Vis Govender, principal at PSG Insure Bryanston, says claim payouts are usually based on the value for which your vehicle is insured, which in turn is determined by the value you declared, or that your broker calculated based on how you described your vehicle.

Govender says anything optional that is fitted - either by the manufacturer or by an approved provider - that did not come with the standard factory version is referred to as an extra or accessory.

Examples of extras include towbars, bullbars, sunroofs, navigation systems, interior trim, paint finishes, wraps, branding, tracking devices, wheels, music systems, leather seats, winches, off-road features, antitheft devices, window treatments, an extra row of seats, baby seats, canopies, long-range tanks, modifications for specific uses and an almost endless list of added features that enhance the vehicle's functional ability or aesthetic appeal.

These extras vary greatly in price, with the potential to increase the base value of a vehicle by as much as 50%, Govender says.

Marius Steyn, technical underwriter manager at Santam, says vehicle extras can range from R2,500 to more than R50,000, depending on the vehicle.

Sean Pheiffer, who heads up motor claims at Old Mutual Insure, says a high-end sound system for a luxury vehicle alone can be as much as R50,000.

The impact of undervaluing your vehicle

Failing to insure your vehicle for its full value, which must include accessories, will not impact any claim for damages that don't lead to a write-off.

Therefore, the full cost of repairs for a partial loss, such as damaging your bumper in a parking lot, will be paid, Steyn says.

However, if your insurer decides to write off your vehicle because it is not economical to repair it, or if it is stolen or destroyed by fire, you will lose out financially if your vehicle is not insured correctly.

If you don't insure your vehicle properly, your premium won't match the risk to which the insurer is exposed, Govender explains.

If you have financed your vehicle, you could be liable for the difference between what the insurer pays and what you owe the finance house - typically the purchase price including the extras less your repayments, Pheiffer says.

What's your claim amount?

It is very important to check whether your insurer will pay claims for a total loss based on the market value or retail value of your vehicle and how your insurer defines these terms, Steyn warns.

Some insurers define the market value as the average between the trade value (what you'd get if you traded it in or sold it to a dealer) and the retail value, while others refer to market value as the value that the vehicle dealer will pay you when they buy it.

If an insurer states it will pay out the retail value, it could mean the TransUnion M&M database retail value. TransUnion analyses data from manufacturers and major dealerships monthly to provide the average retail and trade values for various makes and models of vehicles, and many insurers and dealers use this database to value vehicles.

If the insurer states it will pay you out the market value, it could mean the average between the TransUnion trade and TransUnion retail value, Steyn says.

Santam's definition of market value is the retail value adjusted by all the extras and the mileage and condition of the vehicle. It is not the value a dealer would offer you, but rather the value at which the dealer would sell your vehicle, taking its condition, mileage and accessories into account, Steyn says.
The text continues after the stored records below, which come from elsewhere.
(* ===== verification/Substring.v ===== *)
(** * Searching for substrings (libc/str/strstr.c, strcasestr.c, memmem.c, libc/intrin/memrchr.c)

    strstr and strcasestr have an alternative that looks for the first character by vectors and compares the rest byte
    by byte where it is found, and one that compares at every place. The first alternative of
    strcasestr looks for the first character of the needle and for its lower case: it finds what the
    other finds where the needle does not begin with a lower case letter, and else misses the places
    where the haystack has the upper case. memmem goes through the places of the first byte, in the mask
    of a vector after the other; memrchr takes vectors from the end. *)

From S2P Require Import Prelude Tables Memory Strings Memcmp.

(** [for (i = 0;; ++i)]: whether the needle is at a place of the haystack, where [t] is applied to
    the characters of both. *)
Fixpoint compare_at (fuel : nat) (m : memory) (t : Z -> Z) (haystack needle i : Z) : option bool :=
  match fuel with
  | O => None
  | S fuel =>
      x ← m (needle + i);
      if x =? 0 then Some true
      else
        y ← m (haystack + i);
        if y =? 0 then Some false
        else if negb (t x =? t y) then Some false
        else compare_at fuel m t haystack needle (i + 1)
  end.

(** [for (;;)]: [f] is the comparison of the vectors. *)
Fixpoint search_loop (fuel : nat) (m : memory) (t : Z -> Z) (f : Z -> bool) (haystack needle : Z) : option Z :=
  match fuel with
  | O => None
  | S fuel' =>
      haystack ← scan_sse fuel m f haystack;
      found ← compare_at fuel m t haystack needle 0;
      if (found : bool) then Some haystack
      else
        v ← m haystack;
        if v =? 0 then Some 0 else search_loop fuel' m t f (haystack + 1) needle
  end.

(** The same in the alternative without vectors. *)
Fixpoint search_bytes (fuel : nat) (m : memory) (t : Z -> Z) (haystack needle : Z) : option Z :=
  match fuel with
  | O => None
  | S fuel' =>
      found ← compare_at fuel m t haystack needle 0;
      if (found : bool) then Some haystack
      else
        v ← m haystack;
        if v =? 0 then Some 0 else search_bytes fuel' m t (haystack + 1) needle
  end.

Definition search (sse : bool) (fuel : nat) (m : memory) (t : Z -> Z) (f : Z -> Z -> bool) (haystack needle : Z) : option Z :=
  if haystack =? needle then Some haystack
  else
    c ← m needle;
    if c =? 0 then Some haystack
    else if sse then search_loop fuel m t (f c) haystack needle
    else search_bytes fuel m t haystack needle.

Definition strstr (sse : bool) (fuel : nat) (m : memory) (haystack needle : Z) : option Z := search sse fuel m (fun c => c) stops haystack needle.

(** [v == z | v == n1 | v == n2] *)
Definition case_stops (c v : Z) : bool := (v =? 0) || (v =? c) || (v =? tab kToLower c).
Steyn adds that any accessories that can be removed, such as canopies or roof racks, must be specified on your motor policy.

You must take into account what extras your vehicle has and either specify these extras or ensure that the sum insured is sufficient to include the value of the extras, he says.
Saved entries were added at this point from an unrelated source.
(* ===== verification/Links.v ===== *)
(** * What the parsers assume of memory functions

    The models of the parsers call memmem, memrchr, strchr and memmove as functions on lists of bytes. Here
    these are what the functions in memory compute, on every path that the machine may choose. *)

From S2P Require Import Prelude Memory Strings Memcmp Memmove Substring Unchunk Numbers HttpHeaders.

Lemma is_prefix_spec n h : is_prefix id n h = bool_decide (n `prefix_of` h).
Proof.
  revert h. induction n as [|x n IH]; intros h; cbn [is_prefix].
  - rewrite bool_decide_true by apply prefix_nil. by destruct h.
  - destruct h as [|y h]; [by rewrite bool_decide_false by apply prefix_nil_not|]. rewrite IH. unfold id. apply eq_true_iff_eq. rewrite andb_true_iff, Z.eqb_eq, !bool_decide_eq_true. split.
    + intros [-> P]. by apply prefix_cons.
    + intros P. split; [by apply prefix_cons_inv_1 in P|by apply prefix_cons_inv_2 in P].
Qed.

Lemma find_sub_occurs n h : HttpHeaders.memmem h n = bool_decide (is_Some (find_sub id n h)).
Proof.
  induction h as [|y h IH]; cbn [HttpHeaders.memmem find_sub]; rewrite is_prefix_spec.
  - destruct (decide (n `prefix_of` [])); [rewrite !bool_decide_true by (done || by eexists)|rewrite !bool_decide_false by (done || by intros [])]; done.
  - destruct (decide (n `prefix_of` y :: h)); [rewrite !(bool_decide_true (n `prefix_of` y :: h)) by done; by rewrite bool_decide_true by by eexists|].
    rewrite !(bool_decide_false (n `prefix_of` y :: h)) by done. cbn [orb]. rewrite IH. apply bool_decide_ext. by rewrite fmap_is_Some.
Qed.

(** [memmem] in [HeaderHas], which asks whether it gives NULL. *)
Theorem memmem_occurs sse m haystack needle h n fuel :
  well_mapped m -> load m haystack (length h) = Some h -> load m needle (length n) = Some n -> Z.of_nat (length n) < 2 ^ 32 -> 0 < haystack ->
  (2 * length h + length n + 48 <= fuel)%nat ->
  exists r, Substring.memmem sse fuel m haystack (Z.of_nat (length h)) needle (Z.of_nat (length n)) = Some r /\ negb (r =? 0) = HttpHeaders.memmem h n.
Proof.
  intros W Lh Ln B P F. rewrite (memmem_ok sse m haystack needle h n fuel) by done. eexists. split; [done|]. rewrite find_sub_occurs. unfold search_spec.
  destruct (find_sub id n h) as [i|]; [rewrite bool_decide_true by (by eexists); apply negb_true_iff, Z.eqb_neq; lia|]. rewrite bool_decide_false; [done|]. by intros [].
Qed.

(** [memrchr] in [ParseForwarded]. *)
Lemma memrchr_index l c : Numbers.memrchr l c = Z.of_nat <$> last_index (fun x => x =? c) l.
Proof. induction l as [|x l IH]; [done|]. cbn [Numbers.memrchr last_index]. rewrite IH. destruct (last_index _ l) as [i|]; cbn; [f_equal; lia|]. by destruct (x =? c). Qed.

Theorem memrchr_offset sse m s c l fuel : load m s (length l) = Some l -> (length l < 16 * S fuel)%nat ->
  Substring.memrchr sse fuel m s c (Z.of_nat (length l)) = Some (match Numbers.memrchr l (u8 c) with Some i => s + i | None => 0 end).
Proof. intros L F. rewrite (memrchr_exact sse m s c l fuel L F), memrchr_index. unfold memrchr_spec. by destruct (last_index _ l). Qed.

(** [strchr], where a NUL is not looked for. *)
Lemma strchr_index l c : c <> 0 -> Forall (fun b => b <> 0) l -> Numbers.strchr l c = Z.of_nat <$> first (Z.eqb c) (l ++ [0]).
Proof.
  intros Nc. induction 1 as [|x l N _ IH]; cbn [Numbers.strchr app first].
  - by rewrite (proj2 (Z.eqb_neq c 0)).
  - rewrite (Z.eqb_sym x c). destruct (c =? x); [done|]. rewrite (proj2 (Z.eqb_neq x 0)), IH by done. destruct (first _ (l ++ [0])); [|done]. cbn. f_equal. lia.
Qed.

Theorem strchr_offset sse fuel m s c l : well_mapped m -> cstring m s l -> (length l < fuel)%nat -> u8 c <> 0 ->
  Strings.strchr sse fuel m s c = Some (match Numbers.strchr l (u8 c) with Some i => s + i | None => 0 end).
Proof.
  intros W C F N. rewrite (strchr_ok _ _ _ _ _ l W C F). pose proof C as [Nl _]. rewrite (strchr_index l (u8 c) N Nl). unfold strchr_spec. by destruct (first _ (l ++ [0])).
Qed.

(** [memmove] in [Unchunk], within one buffer. *)
Theorem memmove_buffer tiny asan erms half fuel m b p (dst src s : Z) :
  load m b (length p) = Some p -> 0 <= s < 32 * Z.of_nat fuel -> (16 < fuel)%nat -> 0 <= dst -> dst + s <= Z.of_nat (length p) -> 0 <= src -> src + s <= Z.of_nat (length p) ->
  exists m', Memmove.memmove tiny asan erms half fuel m (b + dst) (b + src) s = Some m' /\ load m' b (length p) = Some (Unchunk.memmove p dst src s) /\
    forall a, a < b \/ b + Z.of_nat (length p) <= a -> m' a = m a.
Proof.
  intros L Hs F D1 D2 S1 S2. apply load_Some in L as [_ L]. assert (forall k, 0 <= k < Z.of_nat (length p) -> is_Some (m (b + k))) as M.
  { intros k Hk. rewrite <- (Z2Nat.id k) by lia. rewrite L by lia. apply lookup_lt_is_Some_2. lia. }
  destruct (memmove_copied tiny asan erms half fuel m (b + dst) (b + src) s Hs F) as (m' & E & C).
  { intros k Hk. rewrite <- !Z.add_assoc. split; apply M; lia. }
  exists m'. split; [done|]. unfold Unchunk.memmove, write. set (w := take (Z.to_nat s) (drop (Z.to_nat src) p)). assert (length w = Z.to_nat s) as Lw by (unfold w; rewrite length_take, length_drop; lia).
  assert (length (take (Z.to_nat dst) p) = Z.to_nat dst) as Ld by (rewrite length_take; lia). split.
  - apply load_Some. split; [rewrite !length_app, Ld, Lw, length_drop; lia|]. intros i Hi. rewrite C. destruct (Nat.lt_ge_cases i (Z.to_nat dst)) as [X|X].
    + assert (span 0 s (b + Z.of_nat i - (b + dst)) = false) as -> by offsets. rewrite lookup_app_l, L by lia. by rewrite lookup_take_lt.
    + rewrite lookup_app_r by lia. destruct (Nat.lt_ge_cases i (Z.to_nat (dst + s))) as [Y|Y].
      * assert (span 0 s (b + Z.of_nat i - (b + dst)) = true) as -> by offsets. rewrite lookup_app_l by lia. unfold w. rewrite lookup_take_lt, lookup_drop, <- L by lia. f_equal. lia.
      * assert (span 0 s (b + Z.of_nat i - (b + dst)) = false) as -> by offsets. rewrite lookup_app_r, lookup_drop, L by lia. f_equal. lia.
  - intros a Ha. rewrite C. by assert (span 0 s (a - (b + dst)) = false) as -> by offsets.
Qed.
Pheiffer says most of its commercial policies provide cover for factory-fitted extras without your having to specify such items, provided the sum insured is sufficient to cover the extras. However, policyholders with personal cover are required to specify extras that they have subsequently added to their vehicles.

Old Mutual policyholders with personal insurance cover are paid out on the retail value, he says.

Govender says PSG gives you the option to select the basis of cover (such as "agreed value" or "retail value" or "market value".) A PSG adviser will generally recommend that you insure at retail value unless the vehicle in question is an unusual make, in which case insuring on an agreed-value basis will be recommended.

But, says Govender, in all instances it is safest to specify the extras regardless of whether you insure on a retail-, market- or agreed-value basis and the extras must be factored into the valuation and taken into account when annual adjustments are made.